[Dataset entries]
Definition setCornerPermutation (cube : Cube) (coord : Z) : Cube :=
  {| cPerm := indexToPermutation coord 8; cOri := cOri cube;
     ePerm := ePerm cube; eOri := eOri cube |}.

(** [buildCoordinateMoveTable]: the table [moveTable[moveIdx][coord]], one
    row for each of the eighteen moves. *)
Definition buildCoordinateMoveTable (size : Z) (getCoord : Cube -> Z)
    (setCoord : Cube -> Z -> Cube) : list (list Z) :=
  map (fun key =>
         map (fun coord =>
                getCoord (applyMove (setCoord solvedCube coord)
                                    (ALL_MOVES key)))
             (range (Z.to_nat size)))
      MOVE_KEYS.

(** [TABLE[moveIdx][coord]]. *)
Definition tableLookup (table : list (list Z)) (coord moveIdx : Z) : Z :=
  if moveIdx <? 0 then 0
  else aget (nth (Z.to_nat moveIdx) table []) coord.

(** A write into several consecutive slots: [a[base + i] = f(i)] for the
    indices [i] of the loop. *)
Definition writeAll (a : list Z) (idx : list Z) (slot value : Z -> Z)
    : list Z :=
  fold_left (fun acc i => aset acc (slot i) (value i)) idx a.

Record Phase1Coord : Type := mkPhase1Coord { eo : Z; co : Z; eslice : Z }.
Record Phase2Coord : Type := mkPhase2Coord { cp : Z; udep : Z; ep : Z }.

(** [cube.eOri[i] !== 0] holds as well where the array has no element. *)
Definition nonZeroAt (a : list Z) (i : Z) : bool :=
  match nth_error a (Z.to_nat i) with
  | Some v => negb (v =? 0)
  | None => true
  end.

End CoordCommon.
Export CoordCommon.

(** ** solver/kociemba/coordinates.ts, the revision with the 495-valued
    E-slice coordinate (the unnamed source file that exports [CP_EP_SIZE],
    which [pruning.ts] imports) *)

Module Coordinates.

Definition ESLICE_SIZE : Z := 495.
Definition UDEP_SIZE : Z := 40320.
Definition E_EDGES : list Z := [8; 9; 10; 11].

(** [getESlice]. *)
Definition getESliceStep (perm : list Z) (st : Z * Z) (i : Z) : Z * Z :=
  let '(coord, r) := st in
  if aget perm i >=? 8 then (coord + binomial i r, r - 1) else (coord, r).

Definition getESlice (cube : Cube) : Z :=
  494 - fst (fold_left (getESliceStep (ePerm cube)) (downRange 12) (0, 4)).

(** [setESlice]. *)
Definition setESliceStep (st : list Z * Z * Z) (i : Z) : list Z * Z * Z :=
  let '(perm, r, c) := st in
  if c >=? binomial i r
  then (aset perm i (8 + (4 - r)), r - 1, c - binomial i r)
  else (aset perm i 0, r, c).

Definition setESlice (cube : Cube) (rawCoord : Z) : Cube :=
  let coord := 494 - rawCoord in
  let cleared := writeAll (ePerm cube) (range 12) (fun i => i) (fun _ => 0) in
  let '(perm, _, _) :=
    fold_left setESliceStep (downRange 12) (cleared, 4, coord) in
  {| cPerm := cPerm cube; cOri := cOri cube; ePerm := perm;
     eOri := eOri cube |}.

(** [getUDEdgePermutation]: the loop of the sources that fills [perm] has no
    effect on the result, which is computed from [cube.ePerm.slice(0, 8)]. *)
Definition getUDEdgePermutation (cube : Cube) : Z :=
  permutationToIndex (firstn 8 (ePerm cube)).

Definition setUDEdgePermutation (cube : Cube) (coord : Z) : Cube :=
  let perm := indexToPermutation coord 8 in
  {| cPerm := cPerm cube; cOri := cOri cube;
     ePerm := writeAll (ePerm cube) (range 8) (fun i => i) (aget perm);
     eOri := eOri cube |}.

(** [getESlicePermutation]: [eSlicePermutation[i] = cube.ePerm[8 + i] - 8]. *)
Definition getESlicePermutation (cube : Cube) : Z :=
  permutationToIndex (map (fun i => aget (ePerm cube) (8 + i) - 8) (range 4)).

Definition setESlicePermutation (cube : Cube) (coord : Z) : Cube :=
  let perm := indexToPermutation coord 4 in
  {| cPerm := cPerm cube; cOri := cOri cube;
     ePerm := writeAll (ePerm cube) (range 4) (fun i => 8 + i)
                       (fun i => aget E_EDGES (aget perm i));
     eOri := eOri cube |}.

(** The move tables after [initializeMoveTables]. *)
Definition EO_MOVE_TABLE :=
  buildCoordinateMoveTable EO_SIZE getEdgeOrientation setEdgeOrientation.
Definition CO_MOVE_TABLE :=
  buildCoordinateMoveTable CO_SIZE getCornerOrientation setCornerOrientation.
Definition ESLICE_MOVE_TABLE :=
  buildCoordinateMoveTable ESLICE_SIZE getESlice setESlice.
Definition CP_MOVE_TABLE :=
  buildCoordinateMoveTable CP_SIZE getCornerPermutation setCornerPermutation.
Definition UDEP_MOVE_TABLE :=
  buildCoordinateMoveTable UDEP_SIZE getUDEdgePermutation
                           setUDEdgePermutation.
Definition EP_MOVE_TABLE :=
  buildCoordinateMoveTable EP_SIZE getESlicePermutation setESlicePermutation.

Definition applyMoveToEO := tableLookup EO_MOVE_TABLE.
Definition applyMoveToCO := tableLookup CO_MOVE_TABLE.
Definition applyMoveToESlice := tableLookup ESLICE_MOVE_TABLE.
Definition applyMoveToCP := tableLookup CP_MOVE_TABLE.
Definition applyMoveToUDEP := tableLookup UDEP_MOVE_TABLE.
Definition applyMoveToEP := tableLookup EP_MOVE_TABLE.

(** Composite coordinates of phase 2. *)
Definition CP_EP_SIZE : Z := CP_SIZE * EP_SIZE.
Definition UDEP_EP_SIZE : Z := UDEP_SIZE * EP_SIZE.

Definition applyMoveToCP_EP (coord moveIdx : Z) : Z :=
  let cp := coord / EP_SIZE in
  let ep := Z.rem coord EP_SIZE in
  applyMoveToCP cp moveIdx * EP_SIZE + applyMoveToEP ep moveIdx.

Definition applyMoveToUDEP_EP (coord moveIdx : Z) : Z :=
  let udep := coord / EP_SIZE in
  let ep := Z.rem coord EP_SIZE in
  applyMoveToUDEP udep moveIdx * EP_SIZE + applyMoveToEP ep moveIdx.

(** [isInG1]: every edge oriented, and each E-slice edge among the edges at
    positions 8 to 11. *)
Definition isInG1 (cube : Cube) : bool :=
  if existsb (nonZeroAt (eOri cube)) (range 12) then false
  else
    let edgesInESlice := map (aget (ePerm cube)) [8; 9; 10; 11] in
    forallb (includes edgesInESlice) E_EDGES.

Definition getPhase1Coord (cube : Cube) : Phase1Coord :=
  {| eo := getEdgeOrientation cube; co := getCornerOrientation cube;
     eslice := getESlice cube |}.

## THE TASK
Make an exact copy of all the entries above.

## TASK RESULT
Definition setCornerPermutation (cube : Cube) (coord : Z) : Cube :=
  {| cPerm := indexToPermutation coord 8; cOri := cOri cube;
     ePerm := ePerm cube; eOri := eOri cube |}.

(** [buildCoordinateMoveTable]: the table [moveTable[moveIdx][coord]], one
    row for each of the eighteen moves. *)
Definition buildCoordinateMoveTable (size : Z) (getCoord : Cube -> Z)
    (setCoord : Cube -> Z -> Cube) : list (list Z) :=
  map (fun key =>
         map (fun coord =>
                getCoord (applyMove (setCoord solvedCube coord)
                                    (ALL_MOVES key)))
             (range (Z.to_nat size)))
      MOVE_KEYS.

(** [TABLE[moveIdx][coord]]. *)
Definition tableLookup (table : list (list Z)) (coord moveIdx : Z) : Z :=
  if moveIdx <? 0 then 0
  else aget (nth (Z.to_nat moveIdx) table []) coord.

(** A write into several consecutive slots: [a[base + i] = f(i)] for the
    indices [i] of the loop. *)
Definition writeAll (a : list Z) (idx : list Z) (slot value : Z -> Z)
    : list Z :=
  fold_left (fun acc i => aset acc (slot i) (value i)) idx a.

Record Phase1Coord : Type := mkPhase1Coord { eo : Z; co : Z; eslice : Z }.
Record Phase2Coord : Type := mkPhase2Coord { cp : Z; udep : Z; ep : Z }.

(** [cube.eOri[i] !== 0] holds as well where the array has no element. *)
Definition nonZeroAt (a : list Z) (i : Z) : bool :=
  match nth_error a (Z.to_nat i) with
  | Some v => negb (v =? 0)
  | None => true
  end.

End CoordCommon.
Export CoordCommon.

(** ** solver/kociemba/coordinates.ts, the revision with the 495-valued
    E-slice coordinate (the unnamed source file that exports [CP_EP_SIZE],
    which [pruning.ts] imports) *)

Module Coordinates.

Definition ESLICE_SIZE : Z := 495.
Definition UDEP_SIZE : Z := 40320.
Definition E_EDGES : list Z := [8; 9; 10; 11].

(** [getESlice]. *)
Definition getESliceStep (perm : list Z) (st : Z * Z) (i : Z) : Z * Z :=
  let '(coord, r) := st in
  if aget perm i >=? 8 then (coord + binomial i r, r - 1) else (coord, r).

Definition getESlice (cube : Cube) : Z :=
  494 - fst (fold_left (getESliceStep (ePerm cube)) (downRange 12) (0, 4)).

(** [setESlice]. *)
Definition setESliceStep (st : list Z * Z * Z) (i : Z) : list Z * Z * Z :=
  let '(perm, r, c) := st in
  if c >=? binomial i r
  then (aset perm i (8 + (4 - r)), r - 1, c - binomial i r)
  else (aset perm i 0, r, c).

Definition setESlice (cube : Cube) (rawCoord : Z) : Cube :=
  let coord := 494 - rawCoord in
  let cleared := writeAll (ePerm cube) (range 12) (fun i => i) (fun _ => 0) in
  let '(perm, _, _) :=
    fold_left setESliceStep (downRange 12) (cleared, 4, coord) in
  {| cPerm := cPerm cube; cOri := cOri cube; ePerm := perm;
     eOri := eOri cube |}.

(** [getUDEdgePermutation]: the loop of the sources that fills [perm] has no
    effect on the result, which is computed from [cube.ePerm.slice(0, 8)]. *)
Definition getUDEdgePermutation (cube : Cube) : Z :=
  permutationToIndex (firstn 8 (ePerm cube)).

Definition setUDEdgePermutation (cube : Cube) (coord : Z) : Cube :=
  let perm := indexToPermutation coord 8 in
  {| cPerm := cPerm cube; cOri := cOri cube;
     ePerm := writeAll (ePerm cube) (range 8) (fun i => i) (aget perm);
     eOri := eOri cube |}.

(** [getESlicePermutation]: [eSlicePermutation[i] = cube.ePerm[8 + i] - 8]. *)
Definition getESlicePermutation (cube : Cube) : Z :=
  permutationToIndex (map (fun i => aget (ePerm cube) (8 + i) - 8) (range 4)).

Definition setESlicePermutation (cube : Cube) (coord : Z) : Cube :=
  let perm := indexToPermutation coord 4 in
  {| cPerm := cPerm cube; cOri := cOri cube;
     ePerm := writeAll (ePerm cube) (range 4) (fun i => 8 + i)
                       (fun i => aget E_EDGES (aget perm i));
     eOri := eOri cube |}.

(** The move tables after [initializeMoveTables]. *)
Definition EO_MOVE_TABLE :=
  buildCoordinateMoveTable EO_SIZE getEdgeOrientation setEdgeOrientation.
Definition CO_MOVE_TABLE :=
  buildCoordinateMoveTable CO_SIZE getCornerOrientation setCornerOrientation.
Definition ESLICE_MOVE_TABLE :=
  buildCoordinateMoveTable ESLICE_SIZE getESlice setESlice.
Definition CP_MOVE_TABLE :=
  buildCoordinateMoveTable CP_SIZE getCornerPermutation setCornerPermutation.
Definition UDEP_MOVE_TABLE :=
  buildCoordinateMoveTable UDEP_SIZE getUDEdgePermutation
                           setUDEdgePermutation.
Definition EP_MOVE_TABLE :=
  buildCoordinateMoveTable EP_SIZE getESlicePermutation setESlicePermutation.

Definition applyMoveToEO := tableLookup EO_MOVE_TABLE.
Definition applyMoveToCO := tableLookup CO_MOVE_TABLE.
Definition applyMoveToESlice := tableLookup ESLICE_MOVE_TABLE.
Definition applyMoveToCP := tableLookup CP_MOVE_TABLE.
Definition applyMoveToUDEP := tableLookup UDEP_MOVE_TABLE.
Definition applyMoveToEP := tableLookup EP_MOVE_TABLE.

(** Composite coordinates of phase 2. *)
Definition CP_EP_SIZE : Z := CP_SIZE * EP_SIZE.
Definition UDEP_EP_SIZE : Z := UDEP_SIZE * EP_SIZE.

Definition applyMoveToCP_EP (coord moveIdx : Z) : Z :=
  let cp := coord / EP_SIZE in
  let ep := Z.rem coord EP_SIZE in
  applyMoveToCP cp moveIdx * EP_SIZE + applyMoveToEP ep moveIdx.

Definition applyMoveToUDEP_EP (coord moveIdx : Z) : Z :=
  let udep := coord / EP_SIZE in
  let ep := Z.rem coord EP_SIZE in
  applyMoveToUDEP udep moveIdx * EP_SIZE + applyMoveToEP ep moveIdx.

(** [isInG1]: every edge oriented, and each E-slice edge among the edges at
    positions 8 to 11. *)
Definition isInG1 (cube : Cube) : bool :=
  if existsb (nonZeroAt (eOri cube)) (range 12) then false
  else
    let edgesInESlice := map (aget (ePerm cube)) [8; 9; 10; 11] in
    forallb (includes edgesInESlice) E_EDGES.

Definition getPhase1Coord (cube : Cube) : Phase1Coord :=
  {| eo := getEdgeOrientation cube; co := getCornerOrientation cube;
     eslice := getESlice cube |}.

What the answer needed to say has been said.